Un cycle fétiche sur CSS, auquel plusieurs notules ont déjà été consacrées, dont voici la dernière – discographie pas du tout à jour, en cinq ans beaucoup de nouvelles versions ont paru, pas mal d'autres ont été écoutées… et alors que l'état de la discographie était frustrant, on trouve aujourd'hui beaucoup de versions totalement enthousiasmantes : de grandes dictions et des timbres clairs comme avec Bauer-Hielscher (Naxos), Bär-Parsons, St. Genz-Ter Horst, Bauer-Hielscher (Ars Musici), et même du côté de choses plus inattendues, rugueuses et sombres comme Boesch-Martineau.

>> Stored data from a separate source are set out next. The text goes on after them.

Lemma isNumber_digits (value : string) :
  isNumber value = true → all_digits value = true ∧ value ≠ ""%string.
Proof. destruct value; [done |]. intros H. by split. Qed.

Lemma stoi_number (value : string) :
  isNumber value = true →
  stoi value = if too_large value then Throw out_of_range
               else Ok (decimal_value value).
Proof.
  intros H. unfold too_large. rewrite H. simpl.
  apply isNumber_digits in H as [Hd Hne].
  unfold stoi. rewrite (span_digits_all value Hd).
  destruct value; [done |].
  rewrite Z.ltb_antisym. by destruct (_ <=? INT_MAX).
Qed.

Lemma toBool_name (value : string) :
  isBool value = true →
  toBool value = Ok (String.eqb (transform_tolower value) "true").
Proof.
  unfold isBool, toBool. intros H.
  destruct (String.eqb (transform_tolower value) "true"); [done |].
  simpl in H. by rewrite H.
Qed.

Lemma read_loop_spec (tokens : list (string * string)) (m0 : t) :
  if existsb too_large (map snd tokens)
  then read_loop tokens m0 = Throw out_of_range
  else ∃ m, read_loop tokens m0 = Ok m
            ∧ ∀ key, m !! key = match last_value key tokens with
                                | Some v => Some (classify v)
                                | None => m0 !! key
                                end.
Proof.
  revert m0. induction tokens as [| [k v] rest IH]; intros m0; simpl.
  - by exists m0.
  - assert (∀ c, c = classify v → too_large v = false →
              if existsb too_large (map snd rest)
              then read_loop rest (add k c m0) = Throw out_of_range
              else ∃ m, read_loop rest (add k c m0) = Ok m
                        ∧ ∀ key, m !! key
                                 = match match last_value key rest with
                                         | Some v' => Some v'
                                         | None => if String.eqb k key then Some v else None
                                         end with
                                   | Some v0 => Some (classify v0)
                                   | None => m0 !! key
                                   end) as Hstep.
    { intros c -> _. specialize (IH (add k (classify v) m0)).
      destruct (existsb too_large (map snd rest)); [done |].
      destruct IH as (m & Hm & Hl). exists m. split; [done |].
      intros key. rewrite Hl. destruct (last_value key rest); [done |].
      unfold add. destruct (String.eqb_spec k key) as [-> | Hne].
      - by rewrite lookup_insert_eq.
      - by rewrite lookup_insert_ne. }
    destruct (isNumber v) eqn:En.
    + rewrite (stoi_number v En). destruct (too_large v) eqn:Et; simpl; [done |].
      apply Hstep; [| done]. unfold classify. by rewrite En.
    + assert (too_large v = false) as Et by (unfold too_large; by rewrite En).
      rewrite Et. simpl. destruct (isBool v) eqn:Eb.
      * rewrite (toBool_name v Eb). simpl.
        apply Hstep; [| done]. unfold classify. by rewrite En, Eb.
      * apply Hstep; [| done]. unfold classify. by rewrite En, Eb.
Qed.
End ReadFacts.

(** X14.  [EMap::read] is left by [std::out_of_range] exactly when some
    value token is made of digits and does not fit an [int]; no other
    exception leaves it.  Otherwise it returns true and a map in which
    every key holds the last value the file gives it, stored as a number
    when the token is made of digits, as a boolean when it is [true] or
    [false] in any case, and as its text otherwise; a key the file does
    not have is not in the map. *)
Theorem read_stores_last_values (tokens : list (string * string)) :
  (existsb too_large (map snd tokens) = true
   ∧ EMap.read tokens = Throw out_of_range)
  ∨ (existsb too_large (map snd tokens) = false
     ∧ ∃ m : EMap.t, EMap.read tokens = Ok (true, m)
         ∧ ∀ key, m !! key = classify <$> last_value key tokens).
Proof.
  pose proof (read_loop_spec tokens ∅) as H. unfold EMap.read.
  destruct (existsb too_large (map snd tokens)).
  - left. by rewrite H.
  - right. split; [done |]. destruct H as (m & -> & Hl). exists m.
    split; [done |]. intros key. rewrite Hl.
    destruct (last_value key tokens); [done |]. by rewrite lookup_empty.
Qed.

(** ** The keys of the configuration file *)

Section KeyFacts.
Import LoggerConfigurator.

Lemma contains_lookup (m : EMap.t) (key : string) :
  contains m key = Some (match m !! key with Some v => v | None => AnyNullopt end).
Proof.
  unfold contains, EMap.containsKey, EMap.get. by destruct (m !! key).
Qed.

Lemma contains_not_string (m : EMap.t) (key : string) :
  holds_string m key = false →
  has_value (contains m key) = true
  ∧ any_cast_string (contains m key) = Throw bad_any_cast.
Proof.
  unfold holds_string. rewrite contains_lookup.
  by destruct (m !! key) as [[] |].
Qed.

Lemma contains_not_bool (m : EMap.t) (key : string) :
  holds_bool m key = false →
  has_value (contains m key) = true
  ∧ any_cast_bool (contains m key) = Throw bad_any_cast.
Proof.
  unfold holds_bool. rewrite contains_lookup.
  by destruct (m !! key) as [[] |].
Qed.
(** X19. With the empty separator, [render_inner] of two lists of children
    one after the other is the concatenation of the two results, the second
    list being rendered in the state the first one left; an exception in
    either part is the exception of the whole. *)
Theorem render_inner_concatenates (render : Token → Py (option string))
    (l1 l2 : list Token) (w : World) :
  render_inner render (Some (l1 ++ l2)) EmptyString w
  = match render_inner render (Some l1) EmptyString w with
    | (inr a, w1) =>
        match render_inner render (Some l2) EmptyString w1 with
        | (inr b, w2) => (inr (a +:+ b), w2)
        | (inl e, w2) => (inl e, w2)
        end
    | (inl e, w1) => (inl e, w1)
    end.
Proof.
  unfold render_inner. rewrite !bind_run, mapM_app.
  destruct (mapM render l1 w) as [[e|r1] w1]; [done|].
  cbn. rewrite bind_run.
  destruct (mapM render l2 w1) as [[e|r2] w2]; [done|].
  unfold ret.
  by rewrite filter_not_none_app, !str_join_empty_base, foldr_string_app.
Qed.

Lemma render_inner_single (render : Token → Py (option string)) (t : Token)
    (w : World) :
  render_inner render (Some [t]) EmptyString w
  = match render t w with
    | (inr (Some s), w') => (inr s, w')
    | (inr None, w') => (inr EmptyString, w')
    | (inl e, w') => (inl e, w')
    end.
Proof.
  unfold render_inner. rewrite bind_run, mapM_cons.
  by destruct (render t w) as [[e|[s|]] w'].
Qed.

(** X20. Where the children are joined with the empty separator, a webonly
    tag is transparent in document mode: replacing the tag by its children
    changes neither the result nor the final state nor an exception. *)
Theorem webonly_tag_is_transparent (ext : Externals) (l1 cs l2 : list Token)
    (w : World) :
  render_inner (render ext DocumentMode)
    (Some (l1 ++ Node (Tag "webonly") (Some cs) :: l2)) EmptyString w
  = render_inner (render ext DocumentMode) (Some (l1 ++ cs ++ l2))
      EmptyString w.
Proof.
  change (l1 ++ Node (Tag "webonly") (Some cs) :: l2)
    with (l1 ++ [Node (Tag "webonly") (Some cs)] ++ l2).
  rewrite !(render_inner_concatenates _ l1).
  destruct (render_inner (render ext DocumentMode) (Some l1) EmptyString w)
    as [[e|a] w1]; [done|].
  rewrite !(render_inner_concatenates _ _ l2), render_inner_single.
  cbn [render]. unfold render_tag.
  rewrite decide_False by discriminate. rewrite decide_True by done.
  rewrite bind_run.
  by destruct (render_inner (render ext DocumentMode) (Some cs) EmptyString w1)
    as [[e|s] w2].
Qed.
(** X12. A second [undo] changes nothing but the console: when the [undo]
    of a command (macro commands included) returned, the same [undo] called
    again returns too and leaves every fan, light, stereo and command as
    the first one left them; and so do two pushes of the remote's undo
    button. *)
Theorem undo_twice_is_undo_once (n : nat) (c : ref) (h h1 : Heap)
    (rc : RemoteLoaderWithUndo.t) :
  (undo n c h = Ok h1 →
   ∃ h2, undo n c h1 = Ok h2 ∧ devices h2 = devices h1 ∧ cmds h2 = cmds h1) ∧
  (undoButtonWasPushed n (rc, h) = Ok (rc, h1) →
   ∃ h2, undoButtonWasPushed n (rc, h1) = Ok (rc, h2) ∧
         devices h2 = devices h1 ∧ cmds h2 = cmds h1).
Proof.
  split; [apply undo_again |].
  unfold undoButtonWasPushed. simpl. intros H.
  apply bind_Ok in H as (h1' & H & [= <-]).
  destruct (undo_again n _ h h1' H) as (h2 & Hu & Hrest).
  exists h2. by rewrite Hu.
Qed.

Lemma undo_twice_is_undo_once_witness :
  ∃ h1 h2, undo 20 19%nat wired_macro_heap = Ok h1 ∧
           undo 20 19%nat h1 = Ok h2 ∧
           devices h2 = devices h1 ∧ cmds h2 = cmds h1.
Proof.
  destruct (undo_total 20%nat 19%nat wired_macro_heap wired_macro_heap_valid)
    as [h1 H]; [lia | rewrite wired_macro_heap_length; lia |].
  destruct (proj1 (undo_twice_is_undo_once 20%nat 19%nat wired_macro_heap h1
                     wired_remote) H) as (h2 & Hu & Hd & Hc).
  exists h1, h2. auto.
Defined.

(** * [Singleton] *)

Lemma Singleton_getInstances_fixed count :
  ∀ k r, Singleton.uniqueInstance k = Some r →
         Singleton.getInstances count k = (replicate count r, k).
Proof.
  induction count as [| n IH]; intros k r Hk; simpl; [done |].
  unfold Singleton.getInstance. rewrite Hk. by rewrite (IH k r Hk).
Qed.

(** X13. One instance: however many times [getInstance] is called in a row,
    every call returns the object the first call returned and the class is
    left as the first call left it; from the initial class exactly one
    [Singleton] is ever constructed. *)
Theorem Singleton_one_instance (count : nat) (k : Singleton.Class) :
  Singleton.getInstances (S count) k
  = (replicate (S count) (Singleton.getInstance k).1,
     (Singleton.getInstance k).2) ∧
  Singleton.uniqueInstance (Singleton.getInstance k).2
  = Some (Singleton.getInstance k).1 ∧
  (Singleton.constructed (Singleton.getInstance k).2
   ≤ S (Singleton.constructed k))%nat ∧
  Singleton.constructed (Singleton.getInstances (S count) Singleton.initial).2
  = 1%nat.
Proof.
  assert (Hu : Singleton.uniqueInstance (Singleton.getInstance k).2
               = Some (Singleton.getInstance k).1).
  { unfold Singleton.getInstance.
    by destruct (Singleton.uniqueInstance k) eqn:E. }
  assert (Hall : ∀ k', Singleton.uniqueInstance (Singleton.getInstance k').2
                       = Some (Singleton.getInstance k').1 →
            Singleton.getInstances (S count) k'
            = (replicate (S count) (Singleton.getInstance k').1,
               (Singleton.getInstance k').2)).
  { intros k' Hk'. cbn [Singleton.getInstances].
    destruct (Singleton.getInstance k') as [r k1] eqn:E. simpl in *.
    by rewrite (Singleton_getInstances_fixed count k1 r Hk'). }
  split; [by apply Hall |]. split; [exact Hu |]. split.
  - unfold Singleton.getInstance.
    destruct (Singleton.uniqueInstance k); simpl; lia.
  - by rewrite Hall.
Qed.

(** * [toString] *)


Lemma name_at_Ok a i h c x :
  Array_get a i = Some c → cmds h !! c = Some x →
  name_at a i h = Ok (constructor_name x).
Proof. intros Ha Hc. unfold name_at. by rewrite Ha, Hc. Qed.

Lemma name_at_None a i h :
  Array_get a i = None → name_at a i h = Throw TypeError.
Proof. intros Ha. unfold name_at. by rewrite Ha. Qed.

Lemma name_at_bound a i h c :
  Array_get a i = Some c → (c < length (cmds h))%nat →
  ∃ name, name_at a i h = Ok name.
Proof.
  intros Ha Hc. destruct (lookup_lt_is_Some_2 (cmds h) c Hc) as [x Hx].
  eexists. by eapply name_at_Ok.
Qed.

(** The loop returns when every slot it visits is bound. *)
Lemma listing_Ok count :
  ∀ i on off h buff,
    slots_in_heap on off h →
    (∀ j, i ≤ j < i + Z.of_nat count →
          is_Some (Array_get on j) ∧ is_Some (Array_get off j)) →
    ∃ text, listing count i on off h buff = Ok text.
Proof.
  induction count as [| k IH]; intros i on off h buff Hin Hd;
    cbn [listing]; [eauto |].
  destruct (Hd i) as [[a Ha] [b Hb]]; [lia |].
  destruct (name_at_bound on i h a Ha) as [na ->]; [by eapply Hin; eauto |].
  destruct (name_at_bound off i h b Hb) as [nb ->]; [by eapply Hin; eauto |].
  rewrite !result_bind_Ok. apply IH; [done |]. intros j Hj. apply Hd. lia.
Qed.

(** The loop is a [TypeError] when it visits an unbound slot. *)
Lemma listing_hole count :
  ∀ i on off h buff k,
    slots_in_heap on off h →
    i ≤ k < i + Z.of_nat count →
    Array_get on k = None ∨ Array_get off k = None →
    listing count i on off h buff = Throw TypeError.
Proof.
  induction count as [| n IH]; intros i on off h buff k Hin Hk Hnone;
    [lia |].
  cbn [listing].
  destruct (Array_get on i) as [a |] eqn:Ha;
    [| by rewrite (name_at_None on i h Ha)].
  destruct (name_at_bound on i h a Ha) as [na ->]; [by eapply Hin; eauto |].
  rewrite result_bind_Ok.
  destruct (Array_get off i) as [b |] eqn:Hb;
    [| by rewrite (name_at_None off i h Hb)].
  destruct (name_at_bound off i h b Hb) as [nb ->]; [by eapply Hin; eauto |].
  rewrite result_bind_Ok. apply (IH _ _ _ _ _ k); [done | | done].
  destruct (decide (k = i)) as [-> | Hne]; [| lia].
  destruct Hnone; congruence.
Qed.

Lemma toString_range (l j : Z) :
  0 ≤ j < 0 + Z.of_nat (Z.to_nat l) ↔ 0 ≤ j < l.
Proof. lia. Qed.

(** X14. [toString] lists a table without gaps and only such a table: when
    every bound command is in the heap, [toString] returns a text if and
    only if every slot below the table's length is bound for on and for off,
    and it is a [TypeError] as soon as one of them is [undefined]; the same
    holds for the remote without undo. *)
Theorem toString_returns_iff_dense
    (rc : RemoteLoaderWithUndo.t) (rc0 : RemoteControl.t) (h : Heap) :
  (slots_in_heap (onCommands rc) (offCommands rc) h →
   ((∃ text, RemoteLoaderWithUndo_toString rc h = Ok text)
    ↔ dense (onCommands rc) (offCommands rc)) ∧
   (∀ k, 0 ≤ k < len (onCommands rc) →
         Array_get (onCommands rc) k = None ∨
         Array_get (offCommands rc) k = None →
         RemoteLoaderWithUndo_toString rc h = Throw TypeError)) ∧
  (slots_in_heap (RemoteControl.onCommands rc0) (RemoteControl.offCommands rc0) h →
   ((∃ text, RemoteControl_toString rc0 h = Ok text)
    ↔ dense (RemoteControl.onCommands rc0) (RemoteControl.offCommands rc0)) ∧
   (∀ k, 0 ≤ k < len (RemoteControl.onCommands rc0) →
         Array_get (RemoteControl.onCommands rc0) k = None ∨
         Array_get (RemoteControl.offCommands rc0) k = None →
         RemoteControl_toString rc0 h = Throw TypeError)).
Proof.
  assert (Hgen : ∀ on off,
    slots_in_heap on off h →
    ((∃ text, listing (Z.to_nat (len on)) 0 on off h listing_header = Ok text)
     ↔ dense on off) ∧
    (∀ k, 0 ≤ k < len on →
          Array_get on k = None ∨ Array_get off k = None →
          listing (Z.to_nat (len on)) 0 on off h listing_header
          = Throw TypeError)).
  { intros on off Hin.
    assert (Hhole : ∀ k, 0 ≤ k < len on →
              Array_get on k = None ∨ Array_get off k = None →
              listing (Z.to_nat (len on)) 0 on off h listing_header
              = Throw TypeError).
    { intros k Hk Hnone. apply (listing_hole _ _ _ _ _ _ k); [done | | done].
      by apply toString_range. }
    split; [| exact Hhole]. split.
    - intros [text Ht] j Hj.
      destruct (Array_get on j) eqn:Ha;
        [| rewrite (Hhole j Hj) in Ht; [discriminate | by left]].
      destruct (Array_get off j) eqn:Hb;
        [| rewrite (Hhole j Hj) in Ht; [discriminate | by right]].
      split; eauto.
    - intros Hd. apply listing_Ok; [done |].
      intros j Hj. apply Hd. by apply toString_range. }
  split; intros Hin; by apply Hgen.
Qed.
(** [pattern.findall]: the non-overlapping matches, left to right. *)
Fixpoint findall_aux (fuel : nat) (r : regex) (s : str) : list caps :=
  match fuel with
  | O => []
  | S fuel' =>
      match match_at r s with
      | Some (s', c) =>
          c :: (if (List.length s' <? List.length s)%nat
                then findall_aux fuel' r s'
                else match s with
                     | [] => []
                     | _ :: t => findall_aux fuel' r t
                     end)
      | None =>
          match s with
          | [] => []
          | _ :: t => findall_aux fuel' r t
          end
      end
  end.

Definition findall (r : regex) (s : str) : list caps :=
  findall_aux (S (List.length s)) r s.

(** Pattern builders. *)
Definition chr (c : char) : regex := Cls (N.eqb c).
Definition digit : regex := Cls is_digit.
Definition space : regex := Cls is_space.
Definition star (a : regex) : regex := Rep 0 None a.
Definition opt (a : regex) : regex := Rep 0 (Some 1%nat) a.
Definition rep (lo hi : nat) (a : regex) : regex := Rep lo (Some hi) a.

(** A literal under [re.IGNORECASE]. *)
Fixpoint lit_i (s : str) : regex :=
  match s with
  | [] => Eps
  | c :: s' => Cat (Cls (fun x => (lower_char x =? lower_char c)%N)) (lit_i s')
  end.

(** [pattern.sub(repl, s)] for a replacement without backslash: each match
    is replaced, left to right; after an empty match the next character is
    copied. *)
Fixpoint sub_aux (fuel : nat) (r : regex) (repl : str) (s : str) : str :=
  match fuel with
  | O => s
  | S fuel' =>
      let copy :=
        match s with
        | [] => []
        | x :: t => x :: sub_aux fuel' r repl t
        end in
      match match_at r s with
      | Some (s', _) =>
          if (List.length s' <? List.length s)%nat
          then repl ++ sub_aux fuel' r repl s'
          else repl ++ copy
      | None => copy
      end
  end.

Definition sub (r : regex) (repl : str) (s : str) : str :=
  sub_aux (S (List.length s)) r repl s.

End Re.

(* ================================================================== *)
(** ** Python floats on decimal literals *)
(* ================================================================== *)

Module PyFloat.

Definition float := Q.

Definition digit_val (c : char) : Z := Z.of_N (c - 48).

Definition digits_val (s : str) : Z :=
  fold_left (fun acc c => (acc * 10 + digit_val c)%Z) s 0%Z.

Definition pow10 (n : nat) : positive := Nat.iter n (Pos.mul 10) 1%positive.

(** Splits [s] at its first dot. *)
Fixpoint cut_dot (s : str) : str * option str :=
  match s with
  | [] => ([], None)
  | c :: s' =>
      if (c =? 46)%N then ([], Some s')
      else let (a, b) := cut_dot s' in (c :: a, b)
  end.

(** [float(s)] on the literals [[+-]digits[.digits]] (one side of the dot
    may be empty); [None] is [ValueError].  Exponents, underscores, [inf]
    and [nan] are outside this fragment. *)
Definition float_of_unsigned (s : str) : option float :=
  let (ip, rest) := cut_dot s in
  let fp := match rest with Some f => f | None => [] end in
  if forallb is_digit ip && forallb is_digit fp
     && negb (Nat.eqb (List.length ip + List.length fp) 0)
  then Some (Qmake (digits_val (ip ++ fp)) (pow10 (List.length fp)))
  else None.

Definition float_of_str (s : str) : option float :=
  match s with
  | c :: s' =>
      if (c =? 45)%N then option_map Qopp (float_of_unsigned s')
      else if (c =? 43)%N then float_of_unsigned s'
      else float_of_unsigned s
  | [] => None
  end.

Fixpoint chars_of_uint (u : Decimal.uint) : str :=
  match u with
  | Decimal.Nil => []
  | Decimal.D0 u' => 48%N :: chars_of_uint u'
  | Decimal.D1 u' => 49%N :: chars_of_uint u'
  | Decimal.D2 u' => 50%N :: chars_of_uint u'
  | Decimal.D3 u' => 51%N :: chars_of_uint u'
  | Decimal.D4 u' => 52%N :: chars_of_uint u'
  | Decimal.D5 u' => 53%N :: chars_of_uint u'
  | Decimal.D6 u' => 54%N :: chars_of_uint u'
  | Decimal.D7 u' => 55%N :: chars_of_uint u'
  | Decimal.D8 u' => 56%N :: chars_of_uint u'
  | Decimal.D9 u' => 57%N :: chars_of_uint u'
  end.

(** [str(n)] for a natural number. *)
Definition str_of_N (n : N) : str := chars_of_uint (N.to_uint n).

(** Digits of [r / den] after the point, until the remainder vanishes. *)
Fixpoint frac_digits (fuel : nat) (r den : Z) : str :=
  match fuel with
  | O => []
  | S fuel' =>
      if (r =? 0)%Z then []
      else Z.to_N (r * 10 / den + 48) :: frac_digits fuel' (r * 10 mod den) den
  end.

(** [str(x)] of a float holding a short decimal below 1e16: the decimal
    itself, with at least one digit after the point and no trailing zero. *)
Definition float_str (x : float) : str :=
  let n := Z.abs (Qnum x) in
  let d := Zpos (Qden x) in
  let fd := frac_digits 17 (n mod d) d in
  (if (Qnum x <? 0)%Z then [45%N] else [])
  ++ str_of_N (Z.to_N (n / d)) ++ [46%N]
  ++ match fd with [] => [48%N] | _ => fd end.

(** The float result [r] is the number [q]. *)
Definition float_is (r : option float) (q : Q) : Prop :=
  match r with
  | Some x => Qeq x q
  | None => False
  end.

End PyFloat.
Import PyFloat.

(* ================================================================== *)
(** ** Builtins on numbers *)
(* ================================================================== *)

Module PyBuiltins.

(** [min] and [max] keep the first of several equal extremes; on an empty
    sequence they raise [ValueError] ([None]). *)
Definition min_from (x : Q) (xs : list Q) : Q :=
  fold_left (fun m y => if Qlt_le_dec y m then y else m) xs x.

Definition max_from (x : Q) (xs : list Q) : Q :=
  fold_left (fun m y => if Qlt_le_dec m y then y else m) xs x.

Definition py_min (xs : list Q) : option Q :=
  match xs with
  | [] => None
  | x :: xs' => Some (min_from x xs')
  end.

Definition py_max (xs : list Q) : option Q :=
  match xs with
  | [] => None
  | x :: xs' => Some (max_from x xs')
  end.

(** [[f(x) for x in xs]] where [f] may raise: the first failure aborts. *)
Fixpoint map_or_raise {A B : Type} (f : A -> option B) (xs : list A)
  : option (list B) :=
  match xs with
  | [] => Some []
  | x :: xs' =>
      match f x with
      | None => None
      | Some y =>
          match map_or_raise f xs' with
          | None => None
          | Some ys => Some (y :: ys)
          end
      end
  end.

(** [statistics.mean] of a non-empty list *)
Definition mean (xs : list Q) : Q :=
  fold_left Qplus xs 0 / inject_Z (Z.of_nat (List.length xs)).

End PyBuiltins.
Import PyBuiltins.

(* ================================================================== *)
(** ** OCR lines *)
(* ================================================================== *)

(** A point is [[x, y]]; a box is the sequence of corner points the engine
    returns for a line.  [min()] and [max()] over the points of a box need
    at least one point, so a box carries its first point apart. *)
Definition point := (Q * Q)%type.

Record box := Box { box_first : point; box_rest : list point }.

Definition points (b : box) : list point := box_first b :: box_rest b.

(** The dict [{"text": ..., "conf": ..., "box": ...}] of one line. *)
Record line := Line { text : str; conf : Q; line_box : box }.

(* ================================================================== *)
(** ** src/ocr/compare_ocr.py *)
(* ================================================================== *)

Module compare_ocr.
Import Re.

(** [(\d{1,3}(?:[  ,]\d{3})*(?:[.,]\d{2}))\s*(€|EUR|DT|TND)?] under
    [re.IGNORECASE]. *)
Definition AMOUNT_RE : regex :=
  Cat (Grp 1
         (Cat (rep 1 3 digit)
         (Cat (star (Cat (Cls (fun c => (c =? 32)%N || (c =? NBSP)%N
                                        || (c =? 44)%N))
                         (rep 3 3 digit)))
              (Cat (Cls (fun c => (c =? 46)%N || (c =? 44)%N))
                   (rep 2 2 digit)))))
  (Cat (star space)
       (opt (Grp 2 (Alt (chr EURO)
                   (Alt (lit_i (py "EUR"))
                   (Alt (lit_i (py "DT")) (lit_i (py "TND")))))))).

Definition TOTAL_KEYWORDS : list str :=
  [ py "total t.t.c";
    py "total ttc";
    py "total " ++ [A_GRAVE] ++ py " payer";
    py "total t.t.c.";
    py "total" ].

(** [.replace(" ", "").replace(" ", "").replace(",", ".")] *)
Definition clean (s : str) : str :=
  replace 44%N [46%N] (replace NBSP [] (replace 32%N [] s)).

(** [match.group(1)] of a match of [AMOUNT_RE] *)
Definition group1 (c : caps) : str :=
  match group 1 c with Some s => s | None => [] end.

(** What the engine returns: pages of [[box, (text, confidence)]]. *)
Definition ocr_result := list (list (box * (str * Q))).

(** The part of [run_ocr_on_image] that follows the engine call. *)
Definition collect (result : ocr_result) : list line * Q * str :=
  let extracted :=
    flat_map (fun page =>
      map (fun e => Line (fst (snd e)) (snd (snd e)) (fst e)) page) result in
  let texts := map text extracted in
  let confs := map conf extracted in
  let avg_conf := match confs with [] => 0 | _ => mean confs end in
  let full_text := join [10%N] texts in
  (extracted, avg_conf, full_text).

Section WithEngine.
(** The OCR engine is an external collaborator: [ocr image_path] is what
    [ocr.ocr(str(image_path), cls=True)] returns, [None] when it raises. *)
Variable image : Type.
Variable ocr : image -> option ocr_result.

Roman Trekel n'est pas très beau de timbre, comme à son habitude (tout engorgé et cravaté, avec des plaques grisâtres çà et là), mais le tout est en réalité superbe grâce à sa musicalité, et surtout à Oliver Pohl, qui m'accompagne avec une grâce et une éloquence admirables. Un des grands accompagnateurs d'aujourd'hui – de ce niveau, à part Deutsch et Huber, il n'en existe pas de plein cartons.

J'en profite pour signaler la parution pas très ancienne de la version d'Yves Saelens et Inge Spinette chez Eufoda, dans un genre inverse, ductile, presque translucide, mais pas sans finesse expressive. Une autre très belle version.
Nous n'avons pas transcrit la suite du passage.